(* ===== verification/AgentRecovery.v ===== *)
(** * What a restarted agent brings about

    [brings p Q]: when every operation of [p] is delivered (calls are answered
    without an error, the state file can be read and written), [p] returns and
    ends in [Q], whatever else the controller does in between.  The recovery
    settles an interrupted execution: the controller has its outcome, the
    state file is gone. *)
From S2P Require Import Config MigrateTheorems StoreExamples.
From S2P Require Export AgentTheorems.

Section recovery.
Context `{SQLite} `{ParamsJSON} `{StateJSON}.
Context (subject : Context_).
#[local] Hint Extern 0 Surroundings => exact (controller_here subject) : typeclass_instances.

(** ** Delivery *)
Definition delivered {X} (o : Op X) : X → Prop :=
  match o in Op X return X → Prop with
  | ReadState => λ x, x ≠ Err StatFailed
  | RemoveState => λ x, x ≠ Err StatFailed
  | OpenTemp | SyncTemp | CloseTemp | RenameTemp | OpenStateDir | SyncStateDir | ArchiveState => λ x, x = true
  | WriteTemp _ => λ x, x = true
  | Call _ => λ x, is_ok x = true
  | _ => λ _, True
  end.
Fixpoint brings {A} (p : Prog A) (Q : A → Machine → Prop) (n : Machine) : Prop :=
  match p with
  | Ret a => ∀ n1, around_moves n n1 → Q a n1
  | Do o k => ∀ n1 x n', around_moves n n1 → perform o n1 x n' → delivered o x → brings (k x) Q n'
  end.
Definition leads {A} (P : Machine → Prop) (p : Prog A) (Q : A → Machine → Prop) : Prop := ∀ n, P n → brings p Q n.

Lemma brings_mono {A} (p : Prog A) (Q R : A → Machine → Prop) n :
  (∀ a n, Q a n → R a n) → brings p Q n → brings p R n.
Proof. intros HQ. revert n. induction p as [a|X o k IH]; cbn; eauto. Qed.
Lemma brings_bind {A B} (p : Prog A) (f : A → Prog B) R n :
  brings p (λ a n, brings (f a) R n) n → brings (prog_bind p f) R n.
Proof.
  revert n. induction p as [a|X o k IH]; cbn; intros n Hp; [apply Hp, around_moves_refl|eauto].
Qed.
Lemma leads_bind {A B} P (p : Prog A) (f : A → Prog B) R Q :
  leads P p R → (∀ a, leads (R a) (f a) Q) → leads P (prog_bind p f) Q.
Proof. intros Hp Hf n HP. apply brings_bind. eapply brings_mono; [|by apply Hp]. intros a n1. apply Hf. Qed.
Lemma leads_pre {A} (P P' : Machine → Prop) (p : Prog A) Q : (∀ n, P n → P' n) → leads P' p Q → leads P p Q.
Proof. intros HP Hp n Hn. by apply Hp, HP. Qed.
Lemma leads_post {A} P (p : Prog A) (Q R : A → Machine → Prop) : (∀ a n, Q a n → R a n) → leads P p Q → leads P p R.
Proof. intros HQ Hp n Hn. eapply brings_mono; [exact HQ|by apply Hp]. Qed.
Lemma leads_ret {A} P `{!Stable P} (a : A) (Q : A → Machine → Prop) : (∀ n, P n → Q a n) → leads P (Ret a) Q.
Proof. intros HQ n Hn n1 Hm. by apply HQ, (Stable_moves P n). Qed.
Lemma leads_op {A X} P `{!Stable P} (o : Op X) (k : X → Prog A) R Q :
  (∀ n x n', P n → perform o n x n' → delivered o x → R x n') → (∀ x, leads (R x) (k x) Q) →
  leads P (prog_bind (op o) k) Q.
Proof.
  intros Ho Hk n Hn n1 x n' Hm Hp Hd. apply (Hk x). eapply Ho; [|exact Hp|exact Hd]. by apply (Stable_moves P n).
Qed.
(** A part that ends without an error. *)
Definition Fine {A} (P : Machine → Prop) (p : Go A) (Q : A → Machine → Prop) : Prop :=
  leads P p (λ r n, ∃ a, r = Ok a ∧ Q a n).
Lemma fine_bind {A B} P (m : Go A) (f : A → Go B) R Q :
  Fine P m R → (∀ a, leads (R a) (f a) Q) → leads P (go_bind m f) Q.
Proof.
  intros Hm Hf. eapply leads_bind; [exact Hm|]. intros r n (a & -> & Ha). by apply Hf.
Qed.
Lemma fine_must P `{!Stable P} (o : Op bool) message (Q : Machine → Prop) `{!Stable Q} :
  (∀ n n', P n → perform o n true n' → Q n') → (∀ x, delivered o x → x = true) → Fine P (must o message) (λ _, Q).
Proof.
  intros Ho Hd. unfold must. apply (leads_op P o _ (λ x n, x = true ∧ Q n)).
  - intros n x n' Hn Hp ->%Hd. split; [done|by eapply Ho].
  - intros x n [-> Hn]. revert n Hn. apply (leads_ret Q). by exists ().
Qed.
Lemma fine_report P `{!Stable P} r (Q : Machine → Prop) `{!Stable Q} :
  (∀ n a x, P n → answers r (n_around n) (Ok x) a → Q (set_around a (record (Sent r true) n))) →
  Fine P (report r) (λ _, Q).
Proof.
  intros Hr. unfold report, call, go_bind.
  apply (leads_op P (Call r) _ (λ x n, is_ok x = true ∧ Q n)).
  - intros n x n' Hn (a & Ha & ->) Hx. destruct x as [x|]; [|done]. split; [done|by eapply Hr].
  - intros [x|er] n [Hx Hn]; [|done]. revert n Hn. apply (leads_ret Q). by exists ().
Qed.

(** ** The state of the controller *)
(** The task ended with the outcome, reported by the execution. *)
Definition settled (s : State) (t e status : string) : Prop :=
  ∃ r, tasks (st_db s) !! t = Some r ∧ ex_execution_id (tk_exec r) = Some e ∧ tk_status r = status ∧
    status ∈ terminal_statuses.
Lemma settled_steps s s' t e status : reachable s → settled s t e status → rtc step s s' → settled s' t e status.
Proof.
  intros Hs (r & Hr & He & Hst & Ht) Hrun.
  destruct (terminal_row_stays s s' t r Hs Hr) as (r' & Hr' & _ & Hst' & _ & _ & Hex); [by rewrite Hst|done|].
  exists r'. split_and!; [done|by rewrite Hex|by rewrite Hst'|done].
Qed.
Lemma status_wire status : status ∈ terminal_statuses →
  ControllerProto.taskStatusFromAgentProto (AgentProto.protoAgentTaskStatus status) = Some status.
Proof. intros Hin. repeat (apply elem_of_cons in Hin as [->|Hin]; [done|]). by apply elem_of_nil in Hin. Qed.
Lemma answered_settled t e status sm fin (s : State) x a :
  e ≠ "" → status ∈ terminal_statuses →
  answers (ReportTaskStateRequest t e (AgentProto.protoAgentTaskStatus status) sm fin) s (Ok x) a → settled a t e status.
Proof.
  intros Hne Hst [Hh|(er & [=] & _)]. cbn in Hh. rewrite decide_False in Hh by done.
  destruct Hh as (uuid & f & files & conf & server' & Hr & ->). unfold ReportTaskState in Hr.
  destruct (decide (t = "")); [by injection Hr|]. rewrite (status_wire status Hst) in Hr.
  destruct (decide _); [by injection Hr|]. destruct (ensureTaskNodeMatch _ _ _); [|by injection Hr].
  destruct (CompleteTaskExecution _ _ _ _ _ _ _) as [db|er] eqn:Hc; [|by injection Hr].
  rewrite (decide_False (P := e = "")) in Hr by done. injection Hr as <- _.
  destruct (CompleteTaskExecution_row _ _ _ _ _ _ _ _ Hne Hc) as (_ & r & Hrow & He & Hs & _). by exists r.
Qed.

(** ** Phases *)
Definition alive (n : Machine) : Prop := reachable (n_around n).
Definition alive_in (s : persistedTaskExecution) (n : Machine) : Prop := alive n ∧ n_runtime n = Some s.
Definition told (t e status : string) (n : Machine) : Prop := alive n ∧ settled (n_around n) t e status.
Definition gone (t e status : string) (n : Machine) : Prop := told t e status n ∧ d_view (n_disk n) = None.

Lemma alive_around n a : alive n → rtc step (n_around n) a → alive (set_around a n).
Proof. intros Hn Ha. by eapply reachable_rtc. Qed.
#[local] Instance alive_stable : Stable alive.
Proof. intros n a Hn Hm. by apply alive_around, rtc_once. Qed.
#[local] Instance alive_in_stable s : Stable (alive_in s).
Proof. intros n a [Hn ?] Hm. split; [by apply alive_around, rtc_once|done]. Qed.
#[local] Instance told_stable t e status : Stable (told t e status).
Proof.
  intros n a [Hn Hs] Hm. split; [by apply alive_around, rtc_once|]. by eapply settled_steps, rtc_once.
Qed.
#[local] Instance gone_stable t e status : Stable (gone t e status).
Proof. intros n a [Hn ?] Hm. split; [by apply told_stable|done]. Qed.
#[local] Instance found_stable c : Stable (λ n, alive n ∧ d_view (n_disk n) = Some c).
Proof. intros n a [Hn ?] Hm. split; [by apply alive_around, rtc_once|done]. Qed.

Context (encodes : ∀ s, is_ok (marshal_execution s) = true).

Lemma fine_persist s P `{!Stable P} : (∀ n d, P n → P (set_disk d n)) → Fine P (persistTaskExecution s) (λ _, P).
Proof.
  intros HP. unfold persistTaskExecution. pose proof (encodes s) as Hm.
  destruct (marshal_execution s) as [c|]; [|done].
  assert (Hmust : ∀ (o : Op bool) m, (∀ n n', P n → perform o n true n' → P n') → (∀ x, delivered o x → x = true) →
    Fine P (must o m) (λ _, P)) by (intros; by apply fine_must).
  repeat (eapply fine_bind; [apply Hmust; [|done]|intros ?]); [..|apply Hmust; [|done]];
    intros n n' Hn; cbn; unfold may_fail; intros ->; auto.
  destruct (d_temp (n_disk n)); auto.
Qed.
Lemma fine_remove t e status : Fine (told t e status) removeTaskExecutionState (λ _, gone t e status).
Proof.
  unfold Fine, removeTaskExecutionState. apply (leads_op _ RemoveState _ (λ x n, x ≠ Err StatFailed ∧ gone t e status n)).
  - intros n x n' Hn Hp Hx. split; [exact Hx|]. destruct Hp as [(_ & _ & ->)|[(_ & Hv & ->)|(-> & _)]]; [|by split|done].
    by split.
  - intros x n [Hx Hn]. revert n Hn. destruct x as [u|[]]; [..|done];
      apply (leads_ret (gone t e status)); by exists ().
Qed.
Lemma fine_set_runtime {A} s' (k : Go A) Q P :
  (∀ n, P n → alive n) → Stable P → leads (alive_in s') k Q → leads P (_ ⇐ op (SetRuntime s'); k) Q.
Proof.
  intros HP ? Hk. apply (leads_op _ _ _ (λ _, alive_in s')); [|done]. intros n x n' Hn -> _. split; [exact (HP n Hn)|done].
Qed.
Lemma alive_call r s :
  (∀ n a x, alive_in s n → answers r (n_around n) (Ok x) a → alive_in s (set_around a (record (Sent r true) n))).
Proof.
  intros n a x [Hn Hr] Ha. split; [|done]. apply (alive_around (record (Sent r true) n)); [done|].
  exact (answers_steps subject _ _ _ _ Ha).
Qed.
Lemma leads_runtime {A} s (k : option persistedTaskExecution → Prog A) Q :
  leads (alive_in s) (k (Some s)) Q → leads (alive_in s) (prog_bind (op GetRuntime) k) Q.
Proof.
  intros Hk. apply (leads_op _ _ _ (λ x n, x = Some s ∧ alive_in s n)).
  - intros n x n' Hn [-> ->] _. split; [exact (proj2 Hn)|exact Hn].
  - intros x n [-> Hn]. by apply Hk.
Qed.

(** ** The parts of the recovery *)
Definition outcome (s : persistedTaskExecution) : string := from_option co_Status StatusFailed (pe_Completion s).
Definition same_task (s s' : persistedTaskExecution) : Prop :=
  pe_TaskID s' = pe_TaskID s ∧ pe_ExecutionID s' = pe_ExecutionID s ∧ pe_Completion s' = pe_Completion s.
Lemma same_task_refl s : same_task s s.
Proof. done. Qed.

Lemma fine_resend l s :
  pe_BackupResults s = l →
  Fine (alive_in s) (resend_backups l) (λ _ n, ∃ s', same_task s s' ∧ alive_in s' n).
Proof.
  revert s. induction l as [|r l IH]; intros s Hl; cbn [resend_backups].
  { apply (leads_ret (alive_in s)). intros n Hn. exists (). split; [done|]. by exists s. }
  apply (leads_runtime s (λ x, executionID ⇐ taskExecutionID;
    _ ←? sendPersistedBackupResult (from_option pe_TaskID "" x) executionID r; _ ←? removeFirstBackupResult; resend_backups l)).
  apply (leads_runtime s (λ x, _ ←? sendPersistedBackupResult (pe_TaskID s) (from_option pe_ExecutionID "" x) r;
    _ ←? removeFirstBackupResult; resend_backups l)).
  eapply fine_bind; [by apply (fine_report (alive_in s) _ (alive_in s)), alive_call|]. intros u.
  set (s' := pe_set_backups l s). eapply (fine_bind _ _ _ (λ _, alive_in s')).
  - apply leads_runtime. rewrite Hl. apply fine_set_runtime; [by intros n []|apply _|].
    apply fine_persist; [apply _|]. done.
  - intros u2. eapply leads_post; [|by apply (IH s')]. intros x n ([] & -> & s2 & Hs2 & Hn).
    exists (). split; [done|]. by exists s2.
Qed.

Lemma fine_report_completion s c :
  pe_ExecutionID s ≠ "" → co_Status c ∈ terminal_statuses →
  Fine (alive_in s) (report_completion s c) (λ _, gone (pe_TaskID s) (pe_ExecutionID s) (co_Status c)).
Proof.
  intros Hne Hst. unfold report_completion. eapply leads_bind.
  - apply (fine_report (alive_in s) _ (told (pe_TaskID s) (pe_ExecutionID s) (co_Status c))).
    intros n a x [Hn _] Ha. split; [|by eapply answered_settled].
    apply (alive_around (record (Sent _ true) n)); [done|exact (answers_steps subject _ _ _ _ Ha)].
  - intros r n (u & -> & Hn). by apply fine_remove.
Qed.
Lemma fine_settle s :
  pe_ExecutionID s ≠ "" → outcome s ∈ terminal_statuses →
  Fine (alive_in s) (settle_completion s) (λ _, gone (pe_TaskID s) (pe_ExecutionID s) (outcome s)).
Proof.
  unfold outcome, settle_completion. intros Hne. destruct (pe_Completion s) as [c|] eqn:Hc; cbn [from_option]; intros Hst.
  { by apply fine_report_completion. }
  apply (leads_op _ _ _ (λ _, alive_in s)); [by intros n x n' Hn ->|]. intros now.
  set (s' := pe_set_completion (restart_failure now) s).
  apply fine_set_runtime; [by intros n []|apply _|].
  eapply fine_bind; [apply fine_persist; [apply _|done]|]. intros u.
  by apply (fine_report_completion s').
Qed.
Lemma fine_reacknowledge s :
  Fine alive (reacknowledge s) (λ s' n, ∃ s'', s' = Some s'' ∧ same_task s s'' ∧ alive n).
Proof.
  unfold reacknowledge. destruct (decide _).
  - eapply leads_bind.
    + apply (fine_report alive _ alive). intros n b x Hn Ha.
      apply (alive_around (record (Sent _ true) n)); [done|exact (answers_steps subject _ _ _ _ Ha)].
    + intros r n (u & -> & Hn). revert n Hn.
      eapply fine_bind; [apply fine_persist; [apply _|done]|]. intros u'.
      apply (leads_ret alive). intros n Hn. eexists. split; [done|]. by eexists.
  - apply (leads_ret alive). intros m Hm. eexists. split; [done|]. by eexists.
Qed.

(** C5: an interrupted execution is settled by the recovery: for every state
    file that names a task and an execution, if the calls reach the controller
    and are answered and the state file can be read and written, the recovery
    of a restarted agent returns without an error, the state file is gone, and
    the task has ended at the controller, by that execution and with the
    outcome the file recorded, or as a failure when it recorded none; whatever
    steps the controller takes meanwhile. *)
Theorem recovery_settles st c n :
  reachable (n_around n) → d_view (n_disk n) = Some c → unmarshal_execution c = Ok st →
  pe_TaskID st ≠ "" → pe_ExecutionID st ≠ "" → outcome st ∈ terminal_statuses →
  brings recoverTaskExecution (λ r n',
    r = Ok () ∧ d_view (n_disk n') = None ∧
    settled (n_around n') (pe_TaskID st) (pe_ExecutionID st) (outcome st)) n.
Proof.
  intros Hre Hv Hu Ht He Hst. cut (Fine (λ n, alive n ∧ d_view (n_disk n) = Some c) recoverTaskExecution
    (λ _, gone (pe_TaskID st) (pe_ExecutionID st) (outcome st))).
  { intros Hf. eapply brings_mono; [|by apply Hf]. intros r n' ([] & -> & [_ ?] & ?). done. }
  eapply (fine_bind _ _ _ (λ s n, s = st ∧ alive n)).
  - apply (leads_op _ ReadState _ (λ x n, x = Ok c ∧ alive n)).
    + intros m x n' [Hm Hc] [-> Hx] Hd. split; [|done]. rewrite Hc in Hx. by destruct Hx.
    + intros x m [-> Hm]. rewrite Hu. revert m Hm. apply (leads_ret alive). intros m Hm. by exists st.
  - intros s m [-> Hm]. revert m Hm. rewrite decide_False by done.
    eapply fine_bind; [apply fine_reacknowledge|]. intros s' m (s1 & -> & (E1 & E2 & E3) & Hm). revert m Hm.
    apply fine_set_runtime; [done|apply _|].
    eapply fine_bind; [by apply fine_resend|]. intros u m (s2 & (F1 & F2 & F3) & Hm). revert m Hm.
    apply leads_runtime. cbn.
    assert (Ho : outcome s2 = outcome st) by (unfold outcome; by rewrite F3, E3).
    rewrite <-Ho, <-E1, <-F1, <-E2, <-F2. apply fine_settle; [by rewrite F2, E2|by rewrite Ho].
Qed.
End recovery.

(** ** Witness: the report of a success was lost *)
#[local] Existing Instances run_params run_state sqlite_example.
#[local] Hint Extern 0 Surroundings => exact (controller_here node) : typeclass_instances.
Lemma recovery_settles_witness :
  let n := restarted_with unreported_state (MkState ids1 ex4) in
  brings node recoverTaskExecution (λ r n',
    r = Ok () ∧ d_view (n_disk n') = None ∧ settled (n_around n') "t1" "e1" StatusSucceeded) n ∧
  life_in (n_around (drive recoverTaskExecution 12 (recoverTaskExecution, n)).2) "t1" =
    Some (Finished StatusSucceeded (Some "e1")).
Proof.
  split; [|by by_computation].
  refine (recovery_settles node (λ _, eq_refl) unreported_state (unreported_state : @content run_state)
    (restarted_with unreported_state (MkState ids1 ex4)) ex4_reachable eq_refl eq_refl _ _ _); [discriminate..|].
  apply elem_of_cons. by left.
Defined.
(** One entry of a manifest. *)
Definition TypeXGlobalHeader : Z := 103.
Definition manifest_entry (prefix : string) (files : list ServiceManifestFile) (header : TarHeader)
    : result string (list ServiceManifestFile) :=
  if decide (tar_Typeflag header = TypeDir ∨ tar_Typeflag header = TypeXGlobalHeader) then Ok files
  else if negb (bool_decide (tar_Typeflag header = TypeReg)) || negb (HasPrefix (tar_Name header) prefix)
  then Err "unsupported service manifest entry"
  else result_bind (tar_Content header) (λ text,
       Ok (files ++ [MkServiceManifestFile (TrimPrefix (tar_Name header) prefix) (sha256_hex text)
                       (Z.land (tar_Mode header) 511)])).
(** The error of the stream comes after its entries. *)
Definition manifest_of (serviceDir : string) (stream : list TarHeader * result string ())
    : result string (list ServiceManifestFile) :=
  result_bind (for_each (manifest_entry (Clean serviceDir +:+ "/")) [] stream.1) (λ files,
  result_bind stream.2 (λ _, Ok files)).
End stream.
********************
→ **Task brief**:
Find the lines in the records above that hold the word "protoAgentTaskStatus", and give only how many there are.

→ **Reply**:
2